Looking at a places’ type (city vs village), size, OpenStreetMap tags, population all have disadvantages, usually simply lacking a good data source for the whole world. We even tried looking at how often tiles were loaded for regions on tile.openstreetmap.org (Google Summer of Code project 2022) but that’s not granular enough.
Wikipedia turned out to be a good approximation or “importance”. Basically if a place has a Wikipedia article, and how many other articles link to it? And we can turn that into a single number.
As early as 2014 (version 2.2) Nominatim had the option to imported additional scoring files. Those files were created from Wikipedia metadata. First using their pageviews, later based on links between Wikipedia article, links between Wikipedia projects (languages), then including redirects and now even taking Wikidata into account.

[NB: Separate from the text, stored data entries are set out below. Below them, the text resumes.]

(** With no flagged axis the view of a 0-dimensional operand is not
    empty: it has no dimension that could be set to 0. *)
Lemma initialize_scalar_operand_view_not_empty :
  exists v,
    (InitializeReduceResult_reference scalar_result scalar_operand []
       true false (start heap_2x3)).1 = Ok (v, 0)
    /\ PyArray_SIZE v = 1.
Proof. eexists. vm_compute. done. Qed.

(** C2, witness: the 2 x 3 array reduced along axis 1. *)
Lemma C2_witness :
  PyArray_SIZE matrix_2x3 ≠ 0 /\
  (InitializeReduceResult_reference result_2x1 matrix_2x3 [false; true]
     true false (start heap_2x3)).1
  = Ok (drop_first_element 1 matrix_2x3, 0).
Proof.
  assert (Hsize : PyArray_SIZE matrix_2x3 ≠ 0) by (vm_compute; done).
  split; [exact Hsize|].
  unfold InitializeReduceResult_reference.
  rewrite (proj1 (proj2 (C2_first_elements_without_skipna
    NpyIter_MultiNew_reference PyArray_AssignArray_reference
    result_2x1 matrix_2x3 [false; true] true false (start heap_2x3)
    (or_introl eq_refl) Hsize)) 1%nat); [reflexivity|vm_compute; reflexivity
    |vm_compute; lia|reflexivity].
Defined.

(** ** The one-dimensional skipna initializer *)

Lemma ptr_add_0 p : p +ₚ 0 = p.
Proof. destruct p as [b o]. unfold ptr_add. simpl. f_equal. lia. Qed.

Lemma ptr_add_add p a b : p +ₚ a +ₚ b = p +ₚ (a + b).
Proof. destruct p as [blk o]. unfold ptr_add. simpl. f_equal. lia. Qed.

Lemma leading_hidden_le n h maskna_data maskna_stride :
  (leading_hidden n h maskna_data maskna_stride ≤ n)%nat.
Proof.
  revert maskna_data. induction n as [|n IH]; intros maskna_data; simpl; [lia|].
  destruct (NpyMaskValue_IsExposed _); [lia|]. specialize (IH (maskna_data +ₚ maskna_stride)). lia.
Qed.

Lemma leading_hidden_hidden n h maskna_data maskna_stride i :
  0 <= i < Z.of_nat (leading_hidden n h maskna_data maskna_stride) ->
  NpyMaskValue_IsExposed (load h (maskna_data +ₚ i * maskna_stride)) = false.
Proof.
  revert maskna_data i. induction n as [|n IH]; intros maskna_data i; simpl.
  { lia. }
  destruct (NpyMaskValue_IsExposed (load h maskna_data)) eqn:He; [simpl; lia|].
  intros Hi. destruct (decide (i = 0)) as [->|Hne].
  - by rewrite Z.mul_0_l, ptr_add_0.
  - specialize (IH (maskna_data +ₚ maskna_stride) (i - 1) ltac:(lia)).
    rewrite ptr_add_add in IH.
    by replace (maskna_stride + (i - 1) * maskna_stride)
      with (i * maskna_stride) in IH by lia.
Qed.
(** An insertion leaves the route of every other pattern in place. *)
Lemma addPath_survives (onLeaf : node -> res node) :
  leafUpdate onLeaf ->
  forall fuel n q ws istq k n',
    WF k n -> String.length q < fuel -> length (default [] ws) = k ->
    plain q = true ->
    addPath fuel onLeaf n q ws istq = Ok n' ->
    forall p ist l, readPath n p ist = Some l -> survives onLeaf n' p ist l.
Proof.
  intros Hleaf. induction fuel as [|fuel IH];
    intros n q ws istq k n' Hwf Hlen Hws Hpl Hadd p ist l Hread; [lia|].
  destruct q as [|c rest].
  - (* the leaf *)
    simpl in Hadd.
    assert (exists n1, keeps n n1 /\ onLeaf n1 = Ok n'
              /\ staticIndices n1 = staticIndices n
              /\ staticChild n1 = staticChild n
              /\ wildcardChild n1 = wildcardChild n
              /\ catchAllChild n1 = catchAllChild n) as (n1 & Hk & Ho & E1 & E2 & E3 & E4).
    { destruct ws as [wsl|]; [|exists n; by repeat split].
      destruct (leafWildcardNames n) as [old|].
      - destruct (negb _); [discriminate|]. destruct (sameNames old wsl);
          [|discriminate]. exists n. by repeat split.
      - eexists. split; [|split; [exact Hadd|by repeat split]]. by split. }
    pose proof (Hleaf n1) as Hl1. rewrite Ho in Hl1.
    destruct Hl1 as (_ & _ & F1 & F2 & F3 & F4 & _).
    destruct p as [|cp rp].
    + rewrite readPath_nil in Hread. injection Hread as <-.
      exists n'. split; [apply readPath_nil|]. right. now exists n1.
    + apply (survives_same _ n); [|exact Hread].
      rewrite (readPath_same_children n n'); [reflexivity|congruence..].
  - pose proof Hwf as (Hs & Hnd & Hw & Hc & Hn & Hh)%WF_inv.
    simpl addPath in Hadd.
    destruct (tokenOf_spec c rest) as (tok & e & Ht & Htok & He & Hfb & Hwt & Hnext).
    assert (plain tok = true) as Hpltok by (rewrite Htok; now apply plain_str_take).
    assert (forall m, plain (str_drop m (String c rest)) = true) as Hpldrop
      by (intros m; now apply plain_str_drop).
    rewrite Ht in Hadd.
    (* the empty pattern leads to the node itself *)
    assert (keeps n n' ->
            (forall cp rp, readPath n (String cp rp) ist = Some l ->
               survives onLeaf n' (String cp rp) ist l) ->
            survives onLeaf n' p ist l) as Hcases.
    { intros Hk Hne. destruct p as [|cp rp]; [|now apply Hne].
      rewrite readPath_nil in Hread. injection Hread as <-.
      exists n'. split; [apply readPath_nil|now left]. }
    destruct (Ascii.eqb c star && negb istq) eqn:Ecatch.
    + (* a catch-all *)
      set (cat := match catchAllChild n with Some ca => ca | None => _ end) in Hadd.
      destruct (String.eqb rest (path cat)) eqn:Ename; simpl negb in Hadd;
        cbv iota in Hadd; [|discriminate].
      destruct (notNil (IndexByte (String c rest) slash)) eqn:Eslash; [discriminate|].
      set (l0 := setLeafWildcardNames cat _) in Hadd.
      pose proof (Hleaf l0) as Hl0.
      destruct (onLeaf l0) as [leaf| |] eqn:Ho; [|discriminate..].
      simpl in Hadd. injection Hadd as <-.
      destruct Hl0 as (Hp' & _).
      apply Hcases; [by split|]. clear Hcases Hread. intros cp rp Hread.
      pose proof (readPath_cons (setCatchAllChild n (Some leaf)) cp rp ist) as Hn'.
      rewrite readPath_cons in Hread.
      destruct (tokenOf cp (String cp rp)) as [tokp ep].
      change (wildcardChild (setCatchAllChild n (Some leaf)))
        with (wildcardChild n) in Hn'.
      change (slotOf (setCatchAllChild n (Some leaf))) with (slotOf n) in Hn'.
      destruct (Ascii.eqb cp star && negb ist);
        [|exists l; split; [now rewrite Hn'|left; apply keeps_refl]].
      cbn [catchAllChild setCatchAllChild] in Hn'. rewrite Hp' in Hn'.
      cbn [path l0 setLeafWildcardNames] in Hn'.
      unfold cat in *. destruct (catchAllChild n) as [ca|]; [|discriminate].
      destruct (String.eqb rp (path ca)
                && negb (notNil (IndexByte (String cp rp) slash)));
        [|discriminate].
      injection Hread as <-.
      exists leaf. split; [exact Hn'|]. right. exists l0. split; [by split|exact Ho].
    + destruct (Ascii.eqb c colon && negb istq) eqn:Ewild.
      * (* a wildcard *)
        set (wild := match wildcardChild n with Some w => w | None => _ end) in Hadd.
        assert (WF (S k) wild) as Hwild.
        { unfold wild. destruct (wildcardChild n) as [w|] eqn:Ew;
            [now apply Hw | apply WF_newNode]. }
        match type of Hadd with
        | context [addPath fuel onLeaf wild ?q' ?ws' false] =>
            pose proof (IH wild q' ws' false (S k)) as IHw;
            destruct (addPath fuel onLeaf wild q' ws' false) as [w'| |] eqn:Hsub;
              [|discriminate..]
        end.
        simpl in Hadd. injection Hadd as <-.
        specialize (IHw w' Hwild).
        apply Hcases; [by split|]. clear Hcases Hread. intros cp rp Hread.
        pose proof (readPath_cons (setWildcardChild n (Some w')) cp rp ist) as Hn'.
        rewrite readPath_cons in Hread.
        destruct (tokenOf cp (String cp rp)) as [tokp ep].
        change (catchAllChild (setWildcardChild n (Some w')))
          with (catchAllChild n) in Hn'.
        change (slotOf (setWildcardChild n (Some w'))) with (slotOf n) in Hn'.
        destruct (Ascii.eqb cp star && negb ist);
          [exists l; split; [now rewrite Hn'|left; apply keeps_refl]|].
        destruct (Ascii.eqb cp colon && negb ist);
          [|exists l; split; [now rewrite Hn'|left; apply keeps_refl]].
        cbn [wildcardChild setWildcardChild] in Hn'.
        unfold wild in *. destruct (wildcardChild n) as [w|]; [|discriminate].
        unfold survives. rewrite Hn'.
        apply IHw; [| |apply Hpldrop|reflexivity|exact Hread].
        -- rewrite length_str_drop. simpl in *. lia.
        -- simpl. rewrite length_appendName. lia.
      * (* a static token *)
        destruct (unescapeToken_spec istq c tok Hfb)
          as (c' & tok' & un & Hu & Hfb' & Hwt' & Hun).
        specialize (Hwt' Hwt). rewrite Hu in Hadd.
        assert (plain tok' = true) as Hpltok'.
        { destruct un; [|destruct Hun as [-> _]; exact Hpltok].
          destruct Hun as (Heq & _). rewrite Heq in Hpltok. exact Hpltok. }
        pose proof (Forall2_length _ _ _ Hs) as Hlen2.
        (* a pattern that does not enter the slot of [c'] reads the same *)
        assert (forall n1, keeps n n1 ->
                  wildcardChild n1 = wildcardChild n ->
                  catchAllChild n1 = catchAllChild n ->
                  (forall x, slotOf n1 x = if Ascii.eqb x c' then slotOf n1 c'
                                           else slotOf n x) ->
                  (forall cp rp tokp ep tokp' unp ch,
                     tokenOf cp (String cp rp) = (tokp, ep) ->
                     unescapeToken ist cp tokp = (c', tokp', unp) ->
                     slotOf n c' = Some ch ->
                     HasPrefix tokp' (path ch) = true ->
                     readPath ch
                       (str_drop (if unp then S (String.length (path ch))
                                  else String.length (path ch)) (String cp rp))
                       (negb (Ascii.eqb c' slash)) = Some l ->
                     exists l',
                       match slotOf n1 c' with
                       | Some child =>
                           if HasPrefix tokp' (path child) then
                             readPath child
                               (str_drop (if unp then S (String.length (path child))
                                          else String.length (path child))
                                  (String cp rp))
                               (negb (Ascii.eqb c' slash))
                           else None
                       | None => None
                       end = Some l'
                       /\ (keeps l l' \/ exists l0, keeps l l0 /\ onLeaf l0 = Ok l')) ->
                  survives onLeaf n1 p ist l) as Hslot.
        { intros n1 Hk Ew Ec Hsl Hin. destruct p as [|cp rp].
          { rewrite readPath_nil in Hread. injection Hread as <-.
            exists n1. split; [apply readPath_nil|now left]. }
          pose proof (readPath_cons n1 cp rp ist) as Hn'.
          rewrite readPath_cons in Hread.
          destruct (tokenOf cp (String cp rp)) as [tokp ep] eqn:Etp.
          rewrite Ew, Ec in Hn'.
          destruct (Ascii.eqb cp star && negb ist);
            [exists l; split; [now rewrite Hn'|left; apply keeps_refl]|].
          destruct (Ascii.eqb cp colon && negb ist);
            [exists l; split; [now rewrite Hn'|left; apply keeps_refl]|].
          destruct (unescapeToken ist cp tokp) as [[cp' tokp'] unp] eqn:Eup.
          rewrite Hsl in Hn'.
          destruct (Ascii.eqb cp' c') eqn:Ecp;
            [|exists l; split; [now rewrite Hn'|left; apply keeps_refl]].
          apply ascii_eqb_true in Ecp as ->.
          destruct (slotOf n c') as [ch|] eqn:Esl; [|discriminate].
          destruct (HasPrefix tokp' (path ch)) eqn:Hpre; [|discriminate].
          unfold survives. rewrite Hn'.
          now apply (Hin cp rp tokp ep tokp' unp ch). }
        clear Hcases.
        destruct (indexOf c' (staticIndices n)) as [i|] eqn:Ei.
        -- destruct (indexOf_Some _ _ _ Ei) as [Hi _].
           destruct (WF_static_child k n i c' Hwf Hi)
             as (ch & Hch & (Hchp & Hcht & Hchpl) & Hchwf).
           assert (slotOf n c' = Some ch) as Hslc by now rewrite slotOf_indexOf, Ei.
           destruct (splitCommonPrefix_WF k n i tok' c' Hwf Hi Hfb' Hpltok')
             as (child0 & ps & Hsplit & Hwf0 & Hslot0 & Hps).
           rewrite Hsplit in Hadd. cbn [bind] in Hadd.
           rewrite setStaticChildAt_twice in Hadd.
           set (child1 := setPriority child0 (S (priority child0))) in *.
           assert (WF k child1) as Hwf1.
           { apply WF_inv in Hwf0 as (Hs1 & Hs2 & Hs3 & Hs4 & Hs5 & Hs6).
             constructor; simpl; assumption. }
           pose proof (lookup_lt_Some _ _ _ Hi) as Hilt.
           destruct (sortStaticChild_spec (setStaticChildAt n i child1) i)
             as (si & sc & j & Hsort & Hle & Hscj & Hsij & Hl & Hperm).
           { simpl. rewrite length_insert. lia. }
           { simpl. rewrite length_insert. lia. }
           rewrite Hsort in Hadd. cbn [bind] in Hadd.
           change (staticChild (setStatic (setStaticChildAt n i child1) si sc))
             with sc in Hadd.
           simpl in Hscj, Hsij. rewrite list_lookup_insert_eq in Hscj by lia.
           rewrite Hscj in Hadd.
           set (q1 := str_drop (if un then S ps else ps) (String c rest)) in *.
           assert (String.length q1 < fuel) as Hfuel.
           { unfold q1. rewrite length_str_drop. simpl in *. destruct un; lia. }
           pose proof (addPath_WF onLeaf Hleaf fuel child1 q1 ws
                         (negb (Ascii.eqb c' slash)) k Hfuel Hwf1 Hws
                         (Hpldrop _)) as Hpath.
           pose proof (IH child1 q1 ws (negb (Ascii.eqb c' slash)) k) as IHc.
           destruct (addPath fuel onLeaf child1 q1 ws _) as [child'| |] eqn:Hsub;
             [|discriminate..].
           cbn [bind] in Hadd. injection Hadd as <-.
           destruct Hpath as (_ & Hpc & _).
           specialize (IHc child' Hwf1 Hfuel Hws (Hpldrop _) eq_refl).
           pose proof (slotOf_after_descent k n i c' child1 child' si sc j Hwf Hi Hl
                         Hperm ltac:(congruence)) as Hso.
           apply Hslot; [by split|reflexivity|reflexivity| |].
           { intros x. rewrite !Hso, Ascii.eqb_refl. reflexivity. }
           intros cp rp tokp ep tokp' unp ch0 Etp Eup Hs0 Hpre Hrd.
           rewrite Hslc in Hs0. injection Hs0 as <-.
           rewrite Hso, Ascii.eqb_refl, Hpc. cbn [path child1 setPriority].
           (* how the split went *)
           destruct (splitCommonPrefix_spec n i tok' ch Hch Hchpl)
             as [[Hp Hsp]|(Hp & j0 & c0 & rest0 & Hj & Hjt & Htk & Hd & H1 & Hmis & Hsp)];
             rewrite Hsp in Hsplit.
           ++ assert (child0 = ch) as ->.
              { injection Hsplit as _ <- _. reflexivity. }
              rewrite Hpre.
              pose proof (readPath_keeps ch child1
                            (str_drop (if unp then S (String.length (path ch))
                                       else String.length (path ch)) (String cp rp))
                            (negb (Ascii.eqb c' slash)) eq_refl eq_refl eq_refl
                            eq_refl (keeps_refl _)) as Hkp.
              rewrite Hrd in Hkp. destruct Hkp as (l1 & Hl1 & Hk1).
              apply (survives_keeps _ _ _ _ _ _ Hk1). now apply IHc.
           ++ injection Hsplit as Hn1 <- <-. clear Hn1.
              specialize (H1 c' Hchp Hfb').
              assert (IndexByte (path ch) slash = None) as Hns.
              { destruct Hcht as [E|E]; [|exact E]. rewrite E in Hj. simpl in Hj. lia. }
              assert (c' <> slash) as Hc'.
              { intros ->. destruct (path ch) as [|x r]; [discriminate|].
                injection Hchp as ->.
                unfold IndexByte in Hns. now rewrite Ascii.eqb_refl in Hns. }
              cbn [path]. rewrite length_str_take.
              replace (j0 `min` String.length tok') with j0 by lia.
              assert (HasPrefix tokp' (str_take j0 tok') = true) as ->.
              { apply HasPrefix_app in Hpre as [more ->]. rewrite Htk.
                apply HasPrefix_app. exists (str_drop j0 (path ch) +:+ more).
                now rewrite <- append_assoc, str_take_drop. }
              pose proof (readPath_intermediary (str_take j0 tok')
                            (S (priority ch)) "" c0 rest0 ch j0 cp rp tokp ep ist
                            c' tokp' unp Etp Eup Hc' Hd Hj Hpre) as Hint.
              pose proof (readPath_keeps ch (setPath ch (String c0 rest0))
                            (str_drop (if unp then S (String.length (path ch))
                                       else String.length (path ch)) (String cp rp))
                            (negb (Ascii.eqb c' slash)) eq_refl eq_refl eq_refl
                            eq_refl (keeps_refl _)) as Hkp.
              rewrite Hrd in Hkp. destruct Hkp as (l1 & Hl1 & Hk1).
              apply ascii_eqb_false in Hc'. rewrite Hc' in *. simpl negb in *.
              apply (survives_keeps _ _ _ _ _ _ Hk1). apply IHc.
              unfold child1, setPriority.
              cbn [route path priority staticIndices staticChild wildcardChild
                   catchAllChild addSlash isCatchAll nodeHandlerMap
                   leafWildcardNames].
              rewrite Hint. exact Hl1.
        -- (* a new static child *)
           set (q1 := str_drop e (String c rest)) in *.
           destruct (addPath fuel onLeaf (newNode tok') q1 ws _) as [child'| |] eqn:Hsub;
             [|discriminate..].
           cbn [bind] in Hadd. injection Hadd as <-.
           assert (forall x,
                     slotOf (setStatic n (staticIndices n ++ [c'])
                               (staticChild n ++ [child'])) x
                     = if Ascii.eqb x c' then Some child' else slotOf n x) as Hso.
           { intros x. apply slotOf_append; [exact Hlen2|now apply indexOf_None]. }
           apply Hslot; [by split|reflexivity|reflexivity| |].
           { intros x. rewrite !Hso, Ascii.eqb_refl. reflexivity. }
           intros cp rp tokp ep tokp' unp ch0 Etp Eup Hs0 Hpre Hrd.
           rewrite slotOf_indexOf, Ei in Hs0. discriminate.
Qed.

The scoring file contains language code, Wikipedia article title, Wikidata id, redirect titles and a score number for 17 million titles. Nominatim matches the title against place names.

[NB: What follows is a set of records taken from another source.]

(** * mn-cal: weekend availability of venues from all-day calendar events

    A shallow embedding of [app/calendar.py] and [app/main.py].

    Definitions
    - [Py]       : the handful of Python notions the code relies on
                   (exceptions, truthiness, [str.replace]).
    - [Date]     : [datetime.date], [datetime.datetime] and [timedelta] as
                   CPython's [datetime.py] computes them.
    - [Graph]    : the JSON shapes exchanged with the token endpoint and
                   with the Graph event listing.
    - [Process]  : the module globals, the environment, and the effects
                   (state, exceptions, awaited HTTP calls).
    - [Calendar] : [calendar.py] (token cache, paginated fetch).
    - [Main]     : [main.py] (venue cache, refresh, weekend projection).
    - [Notions]  : what the properties are stated with.
    - [Sample], [Sample2] : concrete events, answers and worlds.
    - [Api]      : [main.py], the availability endpoint.
    - [Requests] : the shape of the request log.

    Properties
    - [DateFacts], [MainFacts] : the calendar and the weekend projection.
    - [CalendarFacts], [TokenFacts], [FetchFacts] : events, token cache,
                   pagination.
    - [RefreshFacts] : the refresh of the venue cache.
    - [SampleFacts], [Witnesses], [Examples] : the sample data.
    - [ProjectionFacts], [ApiFacts] : more on the projection and on the
                   endpoint that serves it.
    - [CredentialFacts], [PaginationFacts], [CycleFacts] : more on the
                   token cache, on the fetch and on the refresh.
    - [HandleFacts] : a venue without a calendar handle.
    - [ServiceFacts] : the endpoint before and after a refresh.
    - [MoreSampleFacts], [MoreWitnesses] : these on the sample data. *)

From stdpp Require Import gmap strings list pretty.
From Stdlib Require Import ZArith Lia Ascii String Sorted.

Many places in OpenStreetMap data already have the wikipedia and wikidata tags. That’s helpful for us, please continue to add those. On Wikipedia many places contain coordinates. Again that’s helpful: we can determine if an article is about a place instead of for example a movie title, band name or pastry.

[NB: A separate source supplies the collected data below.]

(** * TaskFlow: the Task Crusher decomposition-and-tracking subsystem

    The screen logic of the Task Crusher feature (the handlers [analyzeTask],
    [toggleSubtaskSelection] and [createTaskGroup] of the [TaskCrusher]
    component) is embedded from the TypeScript source.  The REST backend the
    screen talks to is not part of the sources at hand; its two operations
    (materialization and subtask completion) are modelled from the
    specification in [Module Server]. *)

From Stdlib Require Import ZArith NArith QArith List String Ascii Lia DecimalString Sorted.
From Stdlib Require Import DecimalPos DecimalZ.
From stdpp Require Import base option list gmap.

Local Open Scope Z_scope.

(** ** JavaScript strings

    A JavaScript string is a sequence of UTF-16 code units. *)

Definition jsstring := list N.

(** ASCII literals of the source, as code units. *)
Definition js (s : string) : jsstring :=
  List.map N_of_ascii (list_ascii_of_string s).

(** WhiteSpace and LineTerminator code points of ECMAScript, the characters
    [String.prototype.trim] strips. *)
Definition isWhiteSpace (c : N) : bool :=
  ((9 <=? c) && (c <=? 13) || (c =? 32) || (c =? 160) || (c =? 5760)
   || (8192 <=? c) && (c <=? 8202) || (c =? 8232) || (c =? 8233)
   || (c =? 8239) || (c =? 8287) || (c =? 12288) || (c =? 65279))%N.

Fixpoint trimStart (s : jsstring) : jsstring :=
  match s with
  | [] => []
  | c :: rest => if isWhiteSpace c then trimStart rest else s
  end.

Definition trimEnd (s : jsstring) : jsstring := rev (trimStart (rev s)).

Definition trim (s : jsstring) : jsstring := trimEnd (trimStart s).

(** Truthiness of a string: only the empty string is falsy. *)
Definition truthy (s : jsstring) : bool :=
  match s with [] => false | _ => true end.

(** A string is whitespace-only when each of its code units is white space
    (the empty string included). *)
Definition whitespace_only (s : jsstring) : Prop :=
  Forall (fun c => isWhiteSpace c = true) s.

(** Number to string, for template literals over integers: the decimal
    digits, which is what a number that is an integer below [10^21] in
    size prints as. *)
Definition numberToString (n : Z) : jsstring :=
  js (NilZero.string_of_int (Z.to_int n)).

(** [Number.MAX_SAFE_INTEGER], [2^53 - 1]: up to it in size every integer
    is a number (a double). *)
Definition MAX_SAFE_INTEGER : Z := 9007199254740991.

(** ** The screen ([TaskCrusher] component) *)

Module Client.

(** *** Interfaces of the screen *)

(** [interface SubTaskSuggestion]. *)
Record SubTaskSuggestion := {
  title : jsstring;
  description : jsstring;
  estimated_duration : Z;
  priority : Z;
  order : Z;
  dependencies : list jsstring;
  selected : bool
}.

(** A suggestion as it arrives from the service ([subtask: any]): the
    [selected] property may be absent or carry any value. *)
Record WireSubtask := {
  w_title : jsstring;
  w_description : jsstring;
  w_estimated_duration : Z;
  w_priority : Z;
  w_order : Z;
  w_dependencies : list jsstring;
  w_selected : option bool
}.

(** [interface TaskCrusherResponse], over the representation [A] of the
    elements of [suggested_subtasks]: wire values on arrival, object
    references in the component state, plain values in a JSON body. *)
Record TaskCrusherResponse (A : Type) := {
  main_task : jsstring;
  suggested_subtasks : list A;
  total_estimated_duration : Z;
  completion_strategy : jsstring;
  ai_confidence : Q
}.
Arguments main_task {A} _.
Arguments suggested_subtasks {A} _.
Arguments total_estimated_duration {A} _.
Arguments completion_strategy {A} _.
Arguments ai_confidence {A} _.

(** [{ ...r, suggested_subtasks: l }] *)
Definition with_subtasks {A B} (r : TaskCrusherResponse A) (l : list B)
  : TaskCrusherResponse B :=
  {| main_task := main_task r;
     suggested_subtasks := l;
     total_estimated_duration := total_estimated_duration r;
     completion_strategy := completion_strategy r;
     ai_confidence := ai_confidence r |}.

(** [interface TaskGroup], as the screen receives it. *)
Record TaskGroup := {
  id : jsstring;
  main_task_title : jsstring;
  main_task_description : jsstring;
  category : jsstring;
  total_subtasks : Z;
  completed_subtasks : Z;
  progress_percentage : Q;
  created_at : jsstring;
  is_active : bool
}.

Inductive Difficulty := easy | medium | hard | expert.
Inductive Tab := crusher | groups.

(** *** Component state

    The [useState] cells of the component, and the store of the suggestion
    objects the [suggested_subtasks] array of [crusherResponse] refers to:
    [toggleSubtaskSelection] copies the array but writes to the object the
    copy shares with the original. *)

Definition loc := nat.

Over the years creating the scoring file became unmaintained while the data to process grew massively. Just English Wikipedia contains 900 million links! The metadata for the 40 largest languages is 40GB compressed (about 90% compression rate). We had a major rewrite of the processing during the Google Summer of Code 2019 project but it loaded all data into a database. Processing took several days each time, was error-prone and we rarely ran it.
In the last year we got the processing down to a manageable 12 hours. This will allow us to publish updated importance file much more frequently. We have also streamlined the format and publish it now as a simple CSV file. If you have other uses besides geocoding in mind, you are welcome to use it. You can read the full details about how the file is made and what it contains at https://github.com/osm-search/wikipedia-wikidata#readme. The updated file can be downloaded at https://nominatim.org/data/wikimedia-importance.csv.gz.
Nominatim itself will receive full support for reading then new CSV file format in the upcoming version 4.5.